Looking forward to getting to know you!

Rose xx


----------



## shortie66

Cheers agate     U are an angel   

Funnily enough i have just sorted myself a book from a certain lady who has recently posted    

Ok whos Dr S       All these doctors, where are they all popping up from


----------



## agate

Pigloo said:


> Just wondered as me and DP using donor sperm due to MF will i be offered LIT?
> 
> Also as we are on a tight budget is it nec to have every single test done or are there main ones that we could have done?


You are unlikely to bother having LAD test or DQa tests because of using donor sperm... and for the same reason LIT is unlikely to be suggested to you - there is a discussion about why this is on the LIT FAQ on the immunology section.

The main chicago tests are NK assay, cytokine ratio and inherited thrombophilias (LAD and DQa are normally included in the main tests - but don't really make sense to do for donor sperm) - I can't really think of any obvious circumstances where these tests would not be pretty important. When you see Dr G, he will go through your history and then recommend the tests he thinks you should have (then its up to you which ones you decide to go ahead with - so you can ask more questions about the tests he suggests to help you make up your mind)- although you will get better value from the appt if you read up first and go armed with questions because sometimes there are tests that might really help you but if you don't ask about them he might not mention them to you e.g,. if you have had multiple miscarriages you might want to think about karyotyping (but try and get your GP to do it to save the £), or chlamydia

Shortie: Dr S on here is usually Dr Sher at SIRM clinic in Las Vegas but I think Rose must mean Dr S h e h a t a (a pretty unpopular doc on FF - so much so that FF seems to delete his name - but I don't know the details). Dr B is Dr Beer (from the Beer centre, but deceased now). Dr T is either Dr Tsagaris in Athens (or sometimes people mean Dr Taranassi at ARGC london). Dr N is Dr Ndukwe at Care in Notts.

Rose: welcome.


----------



## shortie66

agate said:


> Shortie: Dr S on here is usually Dr Sher at SIRM clinic in Las Vegas but I think Rose must mean Dr S h e h a t a (a pretty unpopular doc on FF - so much so that FF seems to delete his name - but I don't know the details).

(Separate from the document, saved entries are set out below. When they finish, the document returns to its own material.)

(** [c / total] on integers: the exact quotient rounded once;
    [OverflowError] when the rounded quotient is not finite. *)
Definition true_div (c total : Z) : M binary64 :=
  if total =? 0 then raise ZeroDivisionError
  else
    match round64 (inject_Z c / inject_Z total) with
    | Finite q => ret (Finite q)
    | _ => raise OverflowError
    end.

(** [random.random()] as a binary64 value; the draws of the generator,
    multiples of [2 ^ -53], are binary64 values as they are. *)
Definition random : M binary64 :=
  u <- random ;; ret (round64 u).

(** [itertools.accumulate(weights)]: running sums. *)
Fixpoint accumulate_from (acc : binary64) (weights : list binary64)
  : list binary64 :=
  match weights with
  | [] => []
  | p :: weights' => add acc p :: accumulate_from (add acc p) weights'
  end.

Definition accumulate (weights : list binary64) : list binary64 :=
  match weights with
  | [] => []
  | p :: weights' => p :: accumulate_from p weights'
  end.

(** The loop of [bisect.bisect(a, x, lo, hi)]: [while lo < hi], compare
    [x] with [a[mid]] at [mid = (lo + hi) // 2]. Each turn shrinks
    [hi - lo], so [hi - lo] turns end the loop. *)
Fixpoint bisect_loop (turns : nat) (a : list binary64) (x : binary64)
    (lo hi : nat) : option nat :=
  match turns with
  | O => Some lo
  | S turns' =>
      if (lo <? hi)%nat then
        let mid := ((lo + hi) / 2)%nat in
        match nth_error a mid with
        | None => None
        | Some a_mid =>
            if ltb x a_mid then bisect_loop turns' a x lo mid
            else bisect_loop turns' a x (S mid) hi
        end
      else Some lo
  end.

Definition bisect (a : list binary64) (x : binary64) (lo hi : nat)
  : option nat :=
  bisect_loop (hi - lo) a x lo hi.

(** [random.choices(population, weights=weights, k=1)[0]]. *)
Definition random_choices1 {A} (population : list A) (weights : list binary64)
  : M A :=
  let cum_weights := accumulate weights in
  if negb (Py.len cum_weights =? Py.len population) then
    raise (ValueError "The number of weights does not match the population")
  else
    last <- or_IndexError (Py.index cum_weights (-1)) ;;
    let total := add last (Finite 0) in
    if leb total (Finite 0) then
      raise (ValueError "Total of weights must be greater than zero")
    else if negb (isfinite total) then
      raise (ValueError "Total of weights must be finite")
    else
      let hi := (List.length population - 1)%nat in
      u <- random ;;
      i <- or_IndexError (bisect cum_weights (mul u total) 0 hi) ;;
      or_IndexError (nth_error population i).

(** [[c / total for c in counts]] *)
Fixpoint probabilities_of (counts : list Z) (total : Z) : M (list binary64) :=
  match counts with
  | [] => ret []
  | c :: counts' =>
      p <- true_div c total ;;
      ps <- probabilities_of counts' total ;;
      ret (p :: ps)
  end.

(** The branch taken when [next_notes] is truthy. *)
Definition weighted_successor (next_notes : Counter) : M NotePair :=
  let '(choices, counts) := unzip_items next_notes in
  let total := Py.sum counts in
  probabilities <- probabilities_of counts total ;;
  random_choices1 choices probabilities.
(** * LightBnB query service (server/database.js)

    A shallow embedding of the data-access layer: JavaScript values and
    their truthiness, the SQL text and positional parameters built by
    [getAllProperties], the promise chains of every exported operation
    over an abstract connection pool, and a model of the PostgreSQL
    server for the statements this program sends: the users, properties
    and reviews tables, and beside them the reservations table. *)

From Stdlib Require Import String Ascii List ZArith QArith Bool Lia.
From Stdlib Require Import Sorted Permutation DecimalString DecimalPos DecimalZ.
Import ListNotations.
Open Scope string_scope.

(** ** JavaScript values *)

Module Js.

(** The primitive values that the options objects and arguments carry.
    Numbers are the integral ones ([JNum]) and NaN. *)
Inductive jsval :=
| JUndef
| JNull
| JBool (b : bool)
| JNum (z : Z)
| JNaN
| JStr (s : string).

(** [if (v)]: undefined, null, false, 0, NaN and "" are falsy. *)
Definition truthy (v : jsval) : bool :=
  match v with
  | JUndef | JNull | JNaN => false
  | JBool b => b
  | JNum z => negb (Z.eqb z 0)
  | JStr s => negb (String.eqb s "")
  end.

(** Decimal rendering of an integer, as [String(n)] prints it for a safe
    integer ([|n| <= 2^53 - 1]); the theorems that send a number to the
    server take it in that range. *)
Definition Z_to_string (z : Z) : string :=
  NilZero.string_of_int (Z.to_int z).

Definition safe_integer (z : Z) : bool := (Z.abs z <=? 9007199254740991)%Z.

Definition nat_to_string (n : nat) : string :=
  NilZero.string_of_uint (Nat.to_uint n).

(** Template-literal interpolation [`${v}`]. *)
Definition to_string (v : jsval) : string :=
  match v with
  | JUndef => "undefined"
  | JNull => "null"
  | JBool true => "true"
  | JBool false => "false"
  | JNum z => Z_to_string z
  | JNaN => "NaN"
  | JStr s => s
  end.

End Js.

Import Js.

(** ** Building the statement of [getAllProperties] *)

Module Build.
(** The callback of [eds.map] in the highlight effect. *)
Definition highlightEdge (selectedNodeId : option jsstring) (edge : Edge) : Edge :=
  let isConnected := isConnectedTo selectedNodeId edge in
  let shouldDim := bool_decide (selectedNodeId ≠ None) && negb (truthy isConnected) in
  let targetStroke := if truthy isConnected then lit "#3b82f6" else lit "#cbd5e1" in
  let targetWidth := if truthy isConnected then 3%Z else 1%Z in
  let targetOpacity := if shouldDim then 0.2%Q else 1%Q in
  let targetColor :=
    if truthy isConnected then lit "#3b82f6"
    else if shouldDim then lit "#e2e8f0" else lit "#94a3b8" in
  let targetZIndex := if truthy isConnected then 10%Z else 0%Z in
  if bool_decide (Edge.animated edge = isConnected)
     && bool_decide (Edge.stroke edge = targetStroke)
     && bool_decide (Edge.strokeWidth edge = targetWidth)
     && opacityIs (Edge.opacity edge) targetOpacity
     && bool_decide (Edge.markerColor edge = targetColor)
     && bool_decide (Edge.zIndex edge = Some targetZIndex)
  then edge
  else Edge.mk (Edge.id edge) (Edge.source edge) (Edge.target edge)
         (Edge.sourceHandle edge) (Edge.targetHandle edge)
         isConnected targetStroke targetWidth (Some targetOpacity)
         targetColor (Some targetZIndex).

(** The state of [ERDiagramContent]: the three [useState] cells and the two
    memoized values with the key the second one was computed for. *)
Record Diagram : Type := mkDiagram {
  nodes : list Node;
  edges : list Edge;
  selectedNodeId : option jsstring;
  topologyFingerprint : jsstring;
  adjacency : gmap jsstring (gset jsstring);
}.

(** A render: [topologyFingerprint] is computed from the edges, and
    [adjacency] is computed again only when the fingerprint differs from the
    one it was last computed for. *)
Definition render (d : Diagram) : Diagram :=
  let fingerprint := topologyFingerprintOf (edges d) in
  if bool_decide (fingerprint = topologyFingerprint d) then d
  else mkDiagram (nodes d) (edges d) (selectedNodeId d) fingerprint
         (adjacencyOf (edges d)).
(** * ATS scoring back end: feature extraction and rule-based scoring

    A shallow embedding of [ml-backend/services/feature_extraction.py],
    [ml-backend/services/ml_service.py] and of the reference scorer of
    [ml-backend/training/generate_synthetic_data_v2.py], with the properties
    of the specification stated and proved over it.

    Conventions of the embedding.
    - A Python [str] is a list of Unicode code points ([text]).  The
      classification of code points (word character, digit, case) is
      Python's on the ASCII range; code points above 127 are caseless and
      are neither letters nor digits.  That is exact for the glyphs the
      source itself mentions (bullets, the en dash); texts with letters or
      digits outside ASCII are outside the model.  White space is the full
      Unicode set Python uses.
    - A Python [int] is a [Z]; a Python [float] is an exact rational [Q]:
      rounding and range of binary64 are not modelled.
    - A Python [set] is a [gset], a [dict] a [gmap], a [list] a [list].
    - Code that can raise runs in the [result] monad; [try_except] is the
      source's [try: ... except: ...]. *)

From Stdlib Require Import ZArith QArith Qround Qminmax Lia Lqa String Ascii List Bool Sorted.
From stdpp Require Import gmap strings list.

Open Scope Z_scope.
Open Scope N_scope.
Open Scope nat_scope.

(** ** Python strings *)

Abbreviation text := (list N).

Module PyStr.

(** A string literal of the source, as code points. *)
Definition str (s : string) : text :=
  map N_of_ascii (list_ascii_of_string s).

Definition in_range (lo hi c : N) : bool := ((lo <=? c) && (c <=? hi))%N.

Definition is_digit (c : N) : bool := in_range 48 57 c.
Definition is_lower (c : N) : bool := in_range 97 122 c.
Definition is_upper (c : N) : bool := in_range 65 90 c.
Definition is_alpha (c : N) : bool := is_lower c || is_upper c.

(** [\w]: alphanumeric or underscore. *)
Definition is_word (c : N) : bool := is_alpha c || is_digit c || (c =? 95)%N.

(** [\s] and [str.isspace]: tab to carriage return, the four separators
    28 to 31, space, and the Unicode spaces. *)
Definition is_space (c : N) : bool :=
  in_range 9 13 c || in_range 28 32 c || (c =? 133)%N || (c =? 160)%N
  || (c =? 5760)%N || in_range 8192 8202 c || (c =? 8232)%N
  || (c =? 8233)%N || (c =? 8239)%N || (c =? 8287)%N || (c =? 12288)%N.

Definition to_lower (c : N) : N := if is_upper c then (c + 32)%N else c.
Definition to_upper (c : N) : N := if is_lower c then (c - 32)%N else c.

(** [s.lower()] *)
Definition lower (s : text) : text := map to_lower s.

(** [s.startswith(p)] *)
Fixpoint startswith (p s : text) : bool :=
  match p, s with
  | [], _ => true
  | _ :: _, [] => false
  | x :: p', y :: s' => (x =? y)%N && startswith p' s'
  end.

(** [s.endswith(p)] *)
Definition endswith (p s : text) : bool := startswith (rev p) (rev s).

(** [p in s] *)
Fixpoint contains (p s : text) : bool :=
  startswith p s || match s with [] => false | _ :: s' => contains p s' end.

(** [s.count(p)]: occurrences of [p] in [s] that do not overlap, from the
    left; the source only counts single characters. *)
Fixpoint count_from (p s : text) (skip : nat) : nat :=
  match s with
  | [] => 0
  | _ :: s' =>
      match skip with
      | S n => count_from p s' n
      | O => if startswith p s then S (count_from p s' (length p - 1))
             else count_from p s' 0
      end
  end.
Definition count (p s : text) : nat :=
  match p with [] => S (length s) | _ => count_from p s 0 end.

Fixpoint lstrip (s : text) : text :=
  match s with
  | c :: s' => if is_space c then lstrip s' else s
  | [] => []
  end.

(** [s.strip()] *)
Definition strip (s : text) : text := rev (lstrip (rev (lstrip s))).

(** [s.split(sep)] for a separator of one character. *)
Fixpoint split_on (sep : N) (s : text) : list text :=
  match s with
  | [] => [[]]
  | c :: s' =>
      if (c =? sep)%N then [] :: split_on sep s'
      else match split_on sep s' with
           | piece :: rest => (c :: piece) :: rest
           | [] => [[c]]
           end
  end.

(** [s.replace(c, '')] for a single character [c]. *)
Definition remove_char (c : N) (s : text) : text :=
  filter (fun x => negb (x =? c)%N) s.

(** [s[:-n]] *)
Definition drop_last (n : nat) (s : text) : text := take (length s - n) s.

(** [sep.join(parts)] on Rocq strings (used for messages). *)
Fixpoint join (sep : string) (parts : list string) : string :=
  match parts with
  | [] => EmptyString
  | [p] => p
  | p :: rest => (p ++ sep ++ join sep rest)%string
  end.

End PyStr.

(** ** Regular expressions

    The fragment of Python's [re] the source uses, as a backtracking matcher
    with ordered choice: the first alternative that lets the rest of the
    pattern match wins, greedy repetitions try more iterations first, lazy
    ones fewer.  Every repeated body in the source's patterns consumes at
    least one character, and an iteration that consumes none is not taken. *)

Module Re.
Import PyStr.

Inductive regex : Type :=
| Eps                                   (* the empty pattern *)
| Chr (p : N → bool)                    (* a literal or a class [...] *)
| AnyChar                               (* .  *)
| Cat (r1 r2 : regex)
| Alt (r1 r2 : regex)                   (* r1|r2 *)
| Rep (greedy : bool) (lo : nat) (hi : option nat) (r : regex)
| WordB                                 (* \b *)
| EndLine                               (* $  *)
| EndStr                                (* \Z *)
| Ahead (positive : bool) (r : regex)   (* (?=r) and (?!r) *)
| Group (i : nat) (r : regex).          (* the i-th capturing group *)

Record flags := { IGNORECASE : bool; DOTALL : bool }.
Definition no_flags := {| IGNORECASE := false; DOTALL := false |}.
Definition ignorecase := {| IGNORECASE := true; DOTALL := false |}.
Definition dotall_ignorecase := {| IGNORECASE := true; DOTALL := true |}.

(** Captured groups, most recent first. *)
Definition caps := list (nat * text).

(** A match: the reversed text before its end, the text after it, and the
    groups. *)
Definition outcome := (text * text * caps)%type.

Definition word_at (s : text) : bool :=
  match s with c :: _ => is_word c | [] => false end.

Definition chr_ok (fl : flags) (p : N → bool) (c : N) : bool :=
  p c || (IGNORECASE fl && (p (to_lower c) || p (to_upper c))).

Definition any_ok (fl : flags) (c : N) : bool :=
  DOTALL fl || negb (c =? 10)%N.

(** A continuation, and a matcher that is given one. *)
Definition cont := text → text → caps → option outcome.
Definition matcher := text → text → caps → cont → option outcome.

(** The loop of a repetition of [step], at least [lo] times: [i]
    iterations are done and at most [fuel] more may follow.  An iteration
    has to consume a character. *)
Fixpoint rep_loop (step : matcher) (greedy : bool) (lo : nat) (k : cont)
    (fuel i : nat) (b a : text) (c : caps) {struct fuel} : option outcome :=
  match fuel with
  | O => if lo <=? i then k b a c else None
  | S fuel' =>
      if greedy then
        match step b a c (fun b' a' c' =>
                if length a' <? length a
                then rep_loop step greedy lo k fuel' (S i) b' a' c'
                else None) with
        | Some o => Some o
        | None => if lo <=? i then k b a c else None
        end
      else
        match (if lo <=? i then k b a c else None) with
        | Some o => Some o
        | None => step b a c (fun b' a' c' =>
                if length a' <? length a
                then rep_loop step greedy lo k fuel' (S i) b' a' c'
                else None)
        end
  end.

Dr B is Dr Beer (from the Beer centre, but deceased now). Dr T is either Dr Tsagaris in Athens (or sometimes people mean Dr Taranassi at ARGC london). Dr N is Dr Ndukwe at Care in Notts.


       OMFG i need a drink never been so confused in me life. Are there any tests i wouldnt need seeing as we are using donor eggs


----------



## Rose39

Agate - you're absolutely correct! I did coincidentally have a phone consultation with Dr Sher earlier this year, which is what helped me to make the decision to move to donor eggs.

Thank you Agate for all your helpful posts - I've been reading some of them in advance of my consultation with Dr Gorgy and they were really useful!  

I would agree that the more you can read up prior to your appointment with Dr G, the better. I had a specific list of questions (that I wrote down beforehand and took with me, as well as photocopies of previous test results) to ensure I'd addressed all my concerns, and I found this worked well. 

Rose xx


----------



## Pigloo

Agate - thanks so much for the advice, i have learned so much in a week and plan to swot up more by reading Dr Beers book.  I have had karyotyping and chlamydia done as well as HTLV and CMV, thyroid and some of the antibodies for level 1immunes as well as FBC and liver function tests (don't know what i should be looking for on FBC and liver tests?) All ok except the thyroid which is now TSH 3.something?

I have not had multiple miscarriages, I have had one IVF and first time lucky with BFP but not a sticky one  

Rose - I will make a list, i think that's a good idea  

Pigloo x


----------



## sarahh

Shortie - don't worry hon, you'll catch on soon!!!! 

Shellie - thanks for the info on sperm - we've already seen an expert on sperm and also a consultant urologist to get DH checked out. 

Unfortunately his sample at last IVF was less than 2million per ml so very very low.  Was 6mil per ml when we had DD which was really low but now much worse.  As Agate has said, the vits etc are not really expected to do much but we've thrown all we can at it to see if it has any improvement; the fact that I had latent TB & been on anti-b's for nearly 14 wks has obviously given DH longer to take the vits.  We wouldn't have postponed tx if this hadn't happened.  

Anyone got news about Dr G & LIT I will chase tomorrow.  I'm having 2nd Humira and Intralipids on Friday.  Intralipids my first with [email protected] - cheaper than Dr G and done in the comfort of your own home.  Thank goodness DD is at pre-school - would be an interesting few hours if she wasn't !!!!! 

Just a quick q (sorry Agate, prob for you again, do you do anything else apart from answer our queries?!!) how long after the 2nd Humira can I retest my levels?  Is that the one that is 7-10 days?  Think the results can be quite quick or am I thinking of something else?    Also re: the LIT - if I go down the road of having half / half DH's sperm / DS am I right in thinking that LIT is still important as obv our preference is to use DH's sperm if at all possible?  I take it it won't hinder me if I've had LIT but use DS?  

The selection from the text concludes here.